O que lhe chama mais a atenção a você, brasileiro de adoção, neste Papa argentino?

Antes de tudo, um esclarecimento: quando, no longínquo mês de fevereiro de 1964, eu e outros dois amigos da “Gioventù Studentesca” ingressamos no Seminário de Belo Horizonte para cursar teologia, o nosso Reitor, padre Hélio Ângelo Raso, filho de italianos, deu-nos esta recomendação: “A partir de hoje, esqueçam ser italianos, mas nunca imaginem ter se tornado brasileiros…”. É uma diretriz que me acompanhou sempre durante estes 50 anos, e que hoje vale mais que nunca, preservando-me de toda presunção e pretensão, seja de “colonialismo cultural”, seja de “terceiro-mundismo” fátuo.

E como Pigi Bernareggi o que você responderia?

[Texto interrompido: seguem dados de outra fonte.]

(** Adding or removing tables leaves the readers, and so what is captured, as it was. *)
Theorem mssql_tables_not_followed tables c :
  mss_readers (mss_AddTables tables c).1 = mss_readers c ∧ mss_readers (mss_RemoveTables tables c).1 = mss_readers c.
Proof. unfold mss_AddTables, mss_RemoveTables. by destruct (table_level (mss_scope c)). Qed.

(** *** Restarting *)

Lemma register_readers_stand cfg0 rows : ∀ c c' r i reader,
  register_readers cfg0 rows c = (c', r) → mss_readers c' !! i = Some reader →
  mss_position c' = mss_position c ∧ (mss_readers c !! i = Some reader ∨ reader = new_reader c i).
Proof.
  induction rows as [|[[[inst sch] name]|e] rows IH]; intros c c' r i reader; cbn [register_readers].
  - intros [= <- _]. auto.
  - intros E Hi. destruct (IH _ _ _ _ _ E Hi) as [Hp Hr]. destruct (mssql_shouldCapture cfg0 sch name); [|auto].
    split; [done|]. cbn in Hr. destruct Hr as [Hr|Hr]; [|auto]. apply lookup_insert_Some in Hr as [[-> <-]|[_ Hr]]; auto.
  - intros [= <- _]. auto.
Qed.

Lemma bind_Ok_inv {S A B} (m : ST S A) (f : A → ST S B) s s' b :
  (m ≫= f) s = (s', Ok b) → ∃ a s1, m s = (s1, Ok a) ∧ f a s1 = (s', Ok b).
Proof. unfold mbind, ST_bind. destruct (m s) as [s1 [a|e]]; [|done]. eauto. Qed.

(** A connector that is initialised again starts every reader at the saved position,
    whatever the reader had read itself. *)
Theorem mssql_restart_stands config (w : init_world H O) c c' p :
  mss_readers c = ∅ → mss_Initialize config w c = (c', Ok tt) → mss_position c' = Some p → pos_ChangeLsn p ≠ "" →
  ∀ i r, mss_readers c' !! i = Some r → r = mkCDCReader i (Some (mkLSNPosition (pos_ChangeLsn p) (pos_CommitTime p))).
Proof.
  intros Hr0 Hinit Hp Hne i r Hi. unfold mss_Initialize in Hinit.
  apply bind_Ok_inv in Hinit as ([] & c1 & E1 & Hinit). apply bind_Ok_inv in Hinit as ([] & c2 & E2 & Hinit).
  apply bind_Ok_inv in Hinit as ([] & c3 & E3 & Hinit). apply bind_Ok_inv in Hinit as ([] & c4 & E4 & Hinit).
  apply bind_Ok_inv in Hinit as ([] & c5 & E5 & Hinit). apply bind_Ok_inv in Hinit as ([] & c6 & E6 & Hinit).
  apply bind_Ok_inv in Hinit as ([] & c7 & E7 & Hinit). injection Hinit as <-. cbn [mss_position mss_readers mss_set_state] in *.
  apply (f_equal fst) in E1, E2, E3, E4, E5. cbn [fst st_lift st_modify] in E1, E2, E3, E4, E5. subst c1 c2 c3 c4 c5.
  assert (Hr6 : mss_readers c6 = ∅).
  { revert E6. unfold init_offset. case_bool_decide; [|by intros [= <-]]. destruct (iw_storage w _) as [o|]; [|done].
    destruct (storage_Load _ o) as [o' [[q|]|]]; by intros [= <-]. }
  destruct (initCDCReaders (mssql_parseConfig config) w c6) as [c8 r8] eqn:E8. destruct r8; [|done]. injection E7 as ->.
  unfold initCDCReaders in E8. destruct (iw_instances w) as [[rows e]|]; [|done].
  apply bind_Ok_inv in E8 as ([] & c9 & E8 & E9). apply (f_equal fst) in E9. cbn [fst st_lift] in E9. subst c9.
  destruct (register_readers_stand _ _ _ _ _ _ _ E8 Hi) as [Hpos [Hr|Hr]].
  - by rewrite Hr6, lookup_empty in Hr.
  - rewrite Hr. unfold new_reader. rewrite <- Hpos, Hp. by rewrite bool_decide_eq_true_2.
Qed.
End Detection.

(** ** Runs *)

Module MSRuns.
Import CdcRuns.

#[local] Instance plain_regexp : Regexp := {|
  regexp := string; regexp_Compile p := Ok p; MatchString p s := strings_Contains s p |}.
#[local] Instance readers_range : GoRange string CDCReader := sorted_range string CDCReader.

(** A history that forgets. *)
#[local] Instance no_history : SchemaHistory unit := {| hist_Record _ h := (h, Ok tt); hist_Recover _ _ t := (t, Ok tt) |}.

Notation Conn := (MSConnector unit MemoryStorage).

Definition cfg : MSConfig := mkMSConfig "db" 1433 "u" "p" "shop" 1000000000 1000 ["dbo"] ∅ "".
Definition quote (s : string) : string := s.
Definition format (t : time) : string := "".

Definition no_schemas (schema table : string) : schema_answer := mkSchemaAnswer (Ok ([], None)) (Ok ([], None)).

(** The users see a largest LSN; the query of the items fails or not. *)
Definition broken : cdc_world := mkCDCWorld (Err (ErrNew "timeout")) (λ _, Err (ErrNew "timeout")) (λ _ _ _, Err (ErrNew "timeout")) (λ _, 0).

Definition poll (users items : cdc_world) : poll_world :=
  mkPollWorld (λ _, Ok []) no_schemas (λ i, if bool_decide (i = "dbo_users") then users else items) 0 (λ _ _, 0) 0.

Definition items_reader : CDCReader := mkCDCReader "dbo_items" (Some (mkLSNPosition (hex_EncodeToString [Byte.x00; Byte.x01]) 0)).

Definition start : Conn :=
  mss_set_readers (<["dbo_users" := CdcRuns.reader [Byte.x00; Byte.x01]]> {["dbo_items" := items_reader]})
    (mss_set_config cfg None mss_New).

(** Three polls in which the items are never read. *)
Lemma mssql_changes_delivered_witness :
  ∃ bs, mss_events (foldl (λ c w, pollAll quote format cfg w c) start ((λ m, poll (world m) broken) <$> maxima)) = (bs ≫= snd) ∧
    event_content <$> block_of (Some "dbo_users") bs = change_content columns <$> log.
Proof.
  opose proof* (mssql_changes_delivered quote format cfg ((λ m, poll (world m) broken) <$> maxima) start "dbo_users"
    (CdcRuns.reader [Byte.x00; Byte.x01]) columns meta log 2 maxima 1) as Hd.
  - done.
  - reflexivity.
  - done.
  - apply log_good.
  - apply log_sorted.
  - by apply reader_stands.
  - cbn. split; [done|]. split; [right; by vm_compute|]. split; [done|]. split; [left; by vm_compute|].
    split; [done|]. split; [right; by vm_compute|done].
  - repeat (apply Forall2_cons_2; [by apply world_answers|]). apply Forall2_nil_2.
  - destruct Hd as (bs & He & Hb). exists bs. split; [exact He|]. rewrite Hb. reflexivity.
Defined.

(** The users are read up to LSN 5 and then the items up to LSN 258. *)
Definition uneven : poll_world := poll (world [Byte.x00; Byte.x05]) (world [Byte.x01; Byte.x02]).

Lemma mssql_position_is_maximum_witness :
  mss_position (pollAll quote format cfg uneven start) = Some (with_lsn "0102" 0).
Proof.
  opose proof* (mssql_position_is_maximum quote format cfg uneven start 2 [[Byte.x00; Byte.x05]; [Byte.x01; Byte.x02]]) as Hm.
  - done.
  - lia.
  - by repeat constructor.
  - done.
  - by vm_compute.
  - destruct Hm as (m & Hin & Hall & E). rewrite E. clear E. do 2 f_equal.
    apply Forall_cons in Hall as [_ Hall]. apply Forall_cons in Hall as [Hall _].
    apply elem_of_cons in Hin as [->|Hin].
    + exfalso. vm_compute in Hall. by apply Hall.
    + apply list_elem_of_singleton in Hin as ->. reflexivity.
Defined.

(** The change of the users at LSN 255 lies between the two: after a restart from the
    saved position it is not read. *)
Definition restarted : Conn :=
  mss_set_readers ((λ r, new_reader (pollAll quote format cfg uneven start) (cr_captureInstance r)) <$> mss_readers start)
    (mss_set_config cfg None mss_New).

Example restart_passes_changes :
  let later := pollAll quote format cfg (poll (world [Byte.x02; Byte.x00]) broken) restarted in
  (255 ∈ (λ c : logged, be_value c.1) <$> log) ∧
  ("dbo_users", "00ff") ∉ (λ e, (ti_Table (ev_Table e), pos_ChangeLsn (ev_Position e))) <$>
    (mss_events (pollAll quote format cfg uneven start) ++ mss_events later).
Proof. split; [apply (bool_decide_unpack _); by vm_compute|]. apply (bool_decide_unpack _). by vm_compute. Qed.

(** Patterns: a star inside and a question mark stand for themselves. *)
Example pattern_inner_star : mssql_matchPattern "ord*s" "orders" = false ∧ mssql_matchPattern "user?" "users" = false ∧
  mssql_matchPattern "*log*" "syslogs" = false ∧ mssql_matchPattern "ord*" "orders" = true ∧ mssql_matchPattern "*s" "orders" = true.
Proof. done. Qed.

Definition described : TableInfo := mkTableInfo "shop" "" "users" ["id"] [] [mkColumnInfo "id" "bigint" false 0 0].

Definition describe (schema table : string) : schema_answer :=
  if bool_decide (schema = "shop") then mkSchemaAnswer (Ok ([Ok (mkColumnDef "id" "bigint" "NO")], None)) (Ok ([Ok "id"], None))
  else no_schemas schema table.

Definition altered : ddl_object := mkDDLObject "dbo" "users" 7.
Definition ddl_world : poll_world := mkPollWorld (λ _, Ok [Ok altered]) describe (λ _, broken) 0 (λ _ _, 0) 0.

Lemma mssql_ddl_detected_witness :
  ∃ e, mss_events (detect_row format cfg ddl_world (Ok altered) start).1 = [e] ∧ ev_Table e = described.
Proof.
  opose proof* (mssql_ddl_detected format cfg ddl_world altered (CdcRuns.reader [Byte.x00; Byte.x01]) described start) as Hd.
  - done.
  - reflexivity.
  - reflexivity.
  - reflexivity.
  - destruct Hd as (c' & e & E & He & _ & Ht & _). exists e. by rewrite E.
Defined.
End MSRuns.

Assistindo pela TV à sua visita ao Brasil para a Jornada Mundial da Juventude no Rio de Janeiro, observei que o Papa, quando estava imerso na multidão, tinha um semblante de papai para todos, suscitando enorme entusiasmo nas pessoas. Mas, quando estava com os bispos, os religiosos, os responsáveis – ou durante os deslocamentos de carro para usar o “papamóvel” -, mostrava uma aparência não digo tensa, mas pensativa e suspensa. Para responder à tua pergunta: o que mais me chama a atenção é exatamente esta alternância de alegria e de preocupação, ou “alegria na tribulação”. O Papa não é – como certos meios de comunicação queriam fazer acreditar – “simples como pomba”, mas mais evangelicamente “simples como pomba, e prudente  como serpente”.

E por que te chama a atenção esta alternância de semblante?

Porque atinge, mesmo no meu pequeno âmbito, a minha experiência de Igreja no mundo à qual eu fui radicalmente introduzido por dom Giussani na época de GS na escola Berchet e na Universidade Católica de Milão, e, depois, aqui no Brasil pelos grandes mestres que tive a sorte, ou melhor, a graça, de seguir no seminário no curso de Teologia; e, por fim, nas múltiplas facetas de todo o meu pobre trabalho pastoral na periferia, no centro, nas favelas, no meio dos sem-casa, etc. A Igreja está sempre em obras, também quando parece parada no tempo ou no espaço. Aliás, quando parece mais parada, é porque o trabalho está acontecendo “dentro”. Dom Giussani citava sempre: “Omnis gloria filiae regis ab intus”: todo o esplendor da filha do Rei vem de dentro! Simplicidade e astúcia são os componentes indispensáveis desta construção – como cimento e água nos canteiros de obras. O trabalho pastoral é sempre o resultado fascinante da nossa participação no insondável mistério de Deus que se fez astutamente carne.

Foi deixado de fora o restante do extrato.